The NDAA for FY24 includes provisions to afford inflation relief to vendors (see Perkins Coie summary), and addresses economic price adjustments to accommodate changing prices and costs (see FAR 16.203). For a discussion of the causes of the recent inflation, see Ben S. Bernanke & Olivier Blanchard, What caused the U.S. pandemic-era inflation? (Brookings June 2023).

Section 824 of the NDAA, building on special inflation-related relief in the last NDAA, addresses the post-pandemic surge in inflation by extending the relief authority through December 31, 2024. (See Crowell & Moring summary; Melissa Prusock, Moshe Schwartz, Eleanor Ross & Mike Schaengold, Part I, supra.)

Section 826 allows for the use of amounts authorized under the statute to be used to allow contractors economic price adjustments (per FAR Part 16).

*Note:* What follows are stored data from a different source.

(* ===== verification/IndexingPass.v ===== *)
(** * What a full pass leaves behind

    The rows of files are what later passes trust.  Over backends that do what their
    interfaces say, a pass never marks a file as indexed that an indexer failed on,
    and a pass without an error leaves the index in step with the tree: window by
    window, then the pass as a whole. *)

From S2P Require Import Prelude GoStrings GoSort Domain Store Paths Walk Services SqlDriver SqlFiles Commits Progress Indexing.

Abbreviation named := SqlFiles.named.

(** ** Failures told by indexers *)

(** A path an error entry can be attributed to. *)
Definition plain_path (p : string) : Prop := Contains p ": " = false.
Definition entry (p msg : string) : string := p +:+ ": " +:+ msg.

Lemma cut_colon_entry p msg : plain_path p → cut_colon (entry p msg) = Some p.
Proof.
  unfold entry, plain_path. induction p as [|c p IH]; intros Hp; [destruct msg; reflexivity |].
  pose proof Hp as H2. cbn [Contains] in H2. apply orb_false_iff in H2 as [_ H2].
  change (String c p +:+ ": " +:+ msg) with (String c (p +:+ ": " +:+ msg)). cbn [cut_colon].
  assert (HasPrefix (String c (p +:+ ": " +:+ msg)) ": " = false) as ->; [|by rewrite IH].
  apply not_true_iff_false. intros [r [= -> E]]%HasPrefix_inv. destruct p as [|d p]; [done |]. injection E as -> _.
  apply not_true_iff_false in Hp. apply Hp, Contains_spec. by exists "", p.
Qed.

(** What an indexer's result says about the files it failed on: how many, and an
    entry for some of them. *)
Definition reports (res : option IndexResult) (bad : list string) : Prop :=
  match res with
  | None => bad = []
  | Some r => NoDup bad ∧ ir_FilesFailed r = Z.of_nat (length bad) ∧
              ∃ told msg, told `sublist_of` bad ∧ ir_Errors r = map (λ p, entry p (msg p)) told
  end.

Lemma attribute_told told msg batch acc :
  Forall plain_path told → (∀ p, p ∈ told → p ∈ map fi_Path batch) →
  foldl (attribute batch) acc (map (λ p, entry p (msg p)) told) = (fst acc + length told, list_to_set told ∪ snd acc).
Proof.
  revert acc. induction told as [|p told IH]; intros [n failed] Hp Hin; simpl.
  { rewrite Nat.add_0_r. f_equal. set_solver. }
  apply Forall_cons in Hp as [Hp1 Hp]. unfold attribute at 2. rewrite cut_colon_entry by done.
  rewrite bool_decide_eq_true_2, IH; simpl; [f_equal; [lia | set_solver] | done | | ].
  - intros q Hq. apply Hin. by right.
  - apply Hin. by left.
Qed.

Lemma attribute_bounds errs batch acc :
  let out := foldl (attribute batch) acc errs in
  snd acc ⊆ snd out ∧ (∀ p, p ∈ snd out → p ∈ snd acc ∨ p ∈ map fi_Path batch).
Proof.
  revert acc. induction errs as [|e errs IH]; intros acc; simpl; [set_solver |].
  destruct (IH (attribute batch acc e)) as [H1 H2].
  assert (snd acc ⊆ snd (attribute batch acc e) ∧ ∀ p, p ∈ snd (attribute batch acc e) → p ∈ snd acc ∨ p ∈ map fi_Path batch) as [H3 H4].
  { unfold attribute. destruct (cut_colon e); [case_bool_decide |]; set_solver. }
  split; [by etrans |]. intros p Hp. destruct (H2 p Hp); [by apply H4 | by right].
Qed.

Lemma run_failures_bounds r toIndex failed :
  failed ⊆ run_failures r toIndex failed ∧ (∀ p, p ∈ run_failures r toIndex failed → p ∈ failed ∨ p ∈ map fi_Path toIndex).
Proof.
  unfold run_failures. pose proof (attribute_bounds (ir_Errors r) toIndex (0, failed)) as [H1 H2].
  change (foldl (attribute toIndex) (0, failed) (ir_Errors r)) with (attributeFailures (ir_Errors r) toIndex failed) in *.
  destruct (attributeFailures _ _ _) as [n out]. simpl in *. destruct (_ <? _)%Z; [|done].
  split; [set_solver |]. intros p. rewrite elem_of_union, elem_of_list_to_set. intros [|]; [by right | by apply H2].
Qed.

(** Every file an indexer failed on ends up among the failed, whatever it told. *)
Lemma run_failures_all r bad toIndex failed :
  reports (Some r) bad → Forall plain_path bad → (∀ p, p ∈ bad → p ∈ map fi_Path toIndex) →
  ∀ p, p ∈ bad → p ∈ run_failures r toIndex failed.
Proof.
  intros (Hnd & Hn & told & msg & Hsub & He) Hp Hb p Hpb. unfold run_failures, attributeFailures. rewrite He.
  rewrite attribute_told; simpl.
  - destruct (Z.ltb_spec (Z.of_nat (length told)) (ir_FilesFailed r)) as [Hlt|Hle].
    + apply elem_of_union_l, elem_of_list_to_set. by apply Hb.
    + assert (told ≡ₚ bad) as Hperm.
      { apply submseteq_length_Permutation; [by apply sublist_submseteq | lia]. }
      apply elem_of_union_l, elem_of_list_to_set. by rewrite Hperm.
  - rewrite Forall_forall in *. intros q Hin. apply Hp. by eapply sublist_subseteq.
  - intros q Hin. apply Hb. by eapply sublist_subseteq.
Qed.

(** ** Backends that do what their interfaces say *)

Section Laws.
  Context {X : Type} `{PassStore X} (indexers : list (Indexer X)).
  (** The rows of files in a world, and the hash at which the index of a type holds
      a file of a repository. *)
  Context (files_of : X → gmap (string * string) File) (held : X → string → string * string → option string).

(** A step that touches neither. *)
Definition same (x x' : X) : Prop := files_of x' = files_of x ∧ ∀ t k, held x' t k = held x t k.

Class PassLaws : Prop := {
  pl_types : NoDup (map ix_Type indexers);
  pl_rows x k f : files_of x !! k = Some f → file_key f = k;
  pl_get repo x : let '(r, x') := GetFilesByRepo repo x in
    same x x' ∧ match r with inr fs => ∀ f, f ∈ fs ↔ f_RepoID f = repo ∧ files_of x !! file_key f = Some f | inl _ => True end;
  pl_batch fs x : let '(e, x') := BatchStoreFiles fs x in
    (∀ t k, held x' t k = held x t k) ∧ files_of x' = match e with None => foldl put_file (files_of x) fs | Some _ => files_of x end;
  pl_delete repo paths x : let '(e, x') := DeleteFilesByPaths repo paths x in
    (∀ t k, held x' t k = held x t k) ∧
    ∃ gone, (∀ p, p ∈ gone → p ∈ paths) ∧ (e = None → gone = paths) ∧ files_of x' = file_spec (FDeletePaths repo gone) (files_of x);
  pl_units_by_files repo paths x : same x (snd (DeleteASTUnitsByFiles repo paths x));
  pl_edges_by_files repo paths x : same x (snd (DeleteEdgesByFiles repo paths x));
  pl_units_by_kind repo kind x : same x (snd (DeleteASTUnitsByKind repo kind x));
  pl_store_unit u x : same x (snd (StoreASTUnit u x));
  pl_store_coverage c x : same x (snd (StoreRepoCoverage c x));
  (** A run indexes what it is given, but for the files it reports. *)
  pl_index ix req x : ix ∈ indexers → let '((res, err), x') := ix_Index ix req x in
    files_of x' = files_of x ∧
    (∀ t k, t ≠ ix_Type ix ∨ ¬ named (rq_RepoID req) (map fi_Path (rq_Files req)) k → held x' t k = held x t k) ∧
    (err = None → NoDup (map fi_Path (rq_Files req)) → ∃ bad, reports res bad ∧ (∀ p, p ∈ bad → p ∈ map fi_Path (rq_Files req)) ∧
       ∀ f, f ∈ rq_Files req → fi_Path f ∉ bad → held x' (ix_Type ix) (rq_RepoID req, fi_Path f) = Some (fi_Hash f));
  pl_remove ix repo paths x : ix ∈ indexers → let '(err, x') := ix_Remove ix repo paths x in
    files_of x' = files_of x ∧
    (∀ t k, t ≠ ix_Type ix ∨ ¬ named repo paths k → held x' t k = held x t k) ∧
    (err = None → ∀ p, p ∈ paths → held x' (ix_Type ix) (repo, p) = None);
  pl_compact ix f x : ix ∈ indexers → ix_Compact ix = Some f → same x (snd (f x))
}.

Context `{!PassLaws}.

Lemma same_rows_refl x : same x x.
Proof. done. Qed.
Lemma same_rows_trans x y z : same x y → same y z → same x z.
Proof. intros [E1 H1] [E2 H2]. split; [congruence |]. intros t k. by rewrite H2. Qed.

(** All indexes hold a file at a hash. *)
Definition all_hold (x : X) (k : string * string) (hash : string) : Prop :=
  ∀ ix, ix ∈ indexers → held x (ix_Type ix) k = Some hash.

Lemma type_inj ix ix' : ix ∈ indexers → ix' ∈ indexers → ix_Type ix = ix_Type ix' → ix = ix'.
Proof.
  intros [i Hi]%list_elem_of_lookup [j Hj]%list_elem_of_lookup E.
  assert (i = j) as ->; [|congruence]. eapply (NoDup_lookup (map ix_Type indexers)); [apply pl_types | |]; by rewrite list_lookup_fmap, ?Hi, ?Hj; simpl; rewrite ?E.
Qed.

(** ** The runs of a batch *)

(** What a run came to, seen from a later world. *)
Definition run_ok (req : IndexRequest) (x : X) (run : Indexer X * (option IndexResult * option string)) : Prop :=
  let '(ix, (res, err)) := run in
  err = None → ∃ bad, reports res bad ∧ (∀ p, p ∈ bad → p ∈ map fi_Path (rq_Files req)) ∧
    ∀ f, f ∈ rq_Files req → fi_Path f ∉ bad → held x (ix_Type ix) (rq_RepoID req, fi_Path f) = Some (fi_Hash f).

Lemma run_all_spec req ixs x :
  (∀ ix, ix ∈ ixs → ix ∈ indexers) → NoDup (map ix_Type ixs) → NoDup (map fi_Path (rq_Files req)) →
  let '(runs, x') := run_all req ixs x in
  map fst runs = ixs ∧ files_of x' = files_of x ∧
  (∀ t k, t ∉ map ix_Type ixs ∨ ¬ named (rq_RepoID req) (map fi_Path (rq_Files req)) k → held x' t k = held x t k) ∧
  Forall (run_ok req x') runs.
Proof.
  intros Hin Hnd Hfs. revert x Hin Hnd. induction ixs as [|ix ixs IH]; intros x Hin Hnd; simpl; [by split_and! |].
  apply NoDup_cons in Hnd as [Hix Hnd].
  pose proof (pl_index ix req x (Hin ix ltac:(by left))) as H1. destruct (ix_Index ix req x) as [[res err] x1].
  destruct H1 as (Ef & Eh & Hok).
  specialize (IH x1 ltac:(intros; apply Hin; by right) Hnd). destruct (run_all req ixs x1) as [runs x2].
  destruct IH as (E1 & E2 & E3 & E4). split_and!; [by rewrite <- E1 | congruence | |].
  - intros t k Hk. rewrite E3, Eh; [done | |]; set_solver.
  - constructor; [|done]. intros ->. destruct (Hok eq_refl Hfs) as (bad & H1 & H2 & H3). exists bad. split_and!; [done | done |].
    intros f Hf Hb. rewrite E3; [by apply H3 | by left].
Qed.
(* ===== verification/IndexingPlan.v ===== *)
(** * Incremental passes, and a small set of backends

    First a world of plain maps that keeps the promises asked of the backends of a
    pass: the properties of passes are tried on it, and so is what they leave open.
    Then what an incremental pass leaves behind. *)

From S2P Require Import Prelude GoStrings GoSort Domain Store Paths Walk Services SqlDriver SqlFiles Commits Progress Indexing IndexingPass.

(** The rows of files, and what the indexes hold. *)
Record maps := { m_rows : gmap (string * string) File; m_held : gmap (string * (string * string)) string }.
Definition with_rows (r : gmap (string * string) File) (x : maps) : maps := {| m_rows := r; m_held := m_held x |}.
Definition with_held (h : gmap (string * (string * string)) string) (x : maps) : maps := {| m_rows := m_rows x; m_held := h |}.
Definition held_in (x : maps) (t : string) (k : string * string) : option string := m_held x !! (t, k).
(** The rows under their own keys. *)
Definition rows_of (x : maps) : gmap (string * string) File := filter (λ kf, file_key (snd kf) = fst kf) (m_rows x).

#[export] Instance maps_store : PassStore maps := {|
  GetFilesByRepo repo x := (inr (filter (λ f, f_RepoID f = repo) (map snd (map_to_list (rows_of x)))), x);
  BatchStoreFiles fs x := (None, with_rows (foldl put_file (m_rows x) fs) x);
  DeleteFilesByPaths repo paths x := (None, with_rows (file_spec (FDeletePaths repo paths) (m_rows x)) x);
  DeleteASTUnitsByFiles _ _ x := (None, x);
  DeleteEdgesByFiles _ _ x := (None, x);
  DeleteASTUnitsByKind _ _ x := (None, x);
  StoreASTUnit _ x := (None, x);
  StoreRepoCoverage _ x := (None, x)
|}.
Lemma emits_nil : emits (λ b, b) [] [].
Proof. split; [done |]. intros [d cs l]. unfold emit. simpl. by rewrite !app_nil_r. Qed.

Lemma emits_when c f fss args :
  emits f fss args → emits (when c f) (guard c fss) (guard c args).
Proof. intros H. destruct c; [done | apply emits_nil]. Qed.

(** A condition with one argument. *)
Lemma emits_next (f : Builder → Builder) fs v :
  holes fs = 1 →
  (∀ b, f b = let '(b', ph) := next b v in
              add_cond b' (render (b_d b) (S (length (b_args b))) fs)) →
  emits f [fs] [v].
Proof.
  intros Hh H. split; [unfold holes_all; simpl; lia |]. intros b. rewrite H. done.
Qed.

(** [emit_next] proves what a one-argument operation emits. *)
Ltac emit_next :=
  apply emits_next; [done |]; intros b; unfold Eq, Lte, Gte, next; simpl;
  rewrite ?length_app, ?Nat.add_1_r; autorewrite with str; done.

Lemma emits_Eq col v : emits (λ b, Eq b col v) [[Lit col; Lit " = "; Hole]] [v].
Proof. emit_next. Qed.

Lemma emits_Lte col v : emits (λ b, Lte b col v) [[Lit col; Lit " <= "; Hole]] [v].
Proof. emit_next. Qed.

Lemma emits_Gte col v : emits (λ b, Gte b col v) [[Lit col; Lit " >= "; Hole]] [v].
Proof. emit_next. Qed.

Lemma emits_Raw cond : emits (λ b, Raw b cond) [[Lit cond]] [].
Proof.
  split; [done |]. intros b. unfold Raw, add_cond, emit. cbn [render_all].
  by rewrite render_lit, app_nil_r.
Qed.

Lemma emits_Suffix col suffix :
  emits (λ b, Suffix b col suffix)
    (guard (given suffix) [[SuffixHole col (RuneCountInString suffix)]])
    (guard (given suffix) [ArgText suffix]).
Proof.
  unfold Suffix, given. destruct (String.eqb suffix ""); [apply emits_nil |].
  simpl. emit_next.
Qed.

(** Conditions one per element, whose arguments come in the elements' order. *)
Definition cond_emits {A} (cond : Builder → A → Builder * string) (fs : A → list frag)
    (arg : A → SqlArg) : Prop :=
  ∀ x, holes (fs x) = 1 ∧
    ∀ b, cond b x = (fst (next b (arg x)), render (b_d b) (S (length (b_args b))) (fs x)).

As Melissa Prusock, Moshe Schwartz, Eleanor Ross & Mike Schaengold, Part I, supra, note, “the [Joint Explanatory Statement accompanying the legislation] states that the Senate amendment to this provision ‘clarif[ies] that [DOD] may seek consideration when considering whether to modify contracts to include an economic price adjustment clause.’ (Emphasis added.) This JES statement is not reflected in the plain language of § 826. The statute is silent on requiring—or not requiring—consideration for modifying the terms of an existing contract (or option) to provide an economic price adjustment.”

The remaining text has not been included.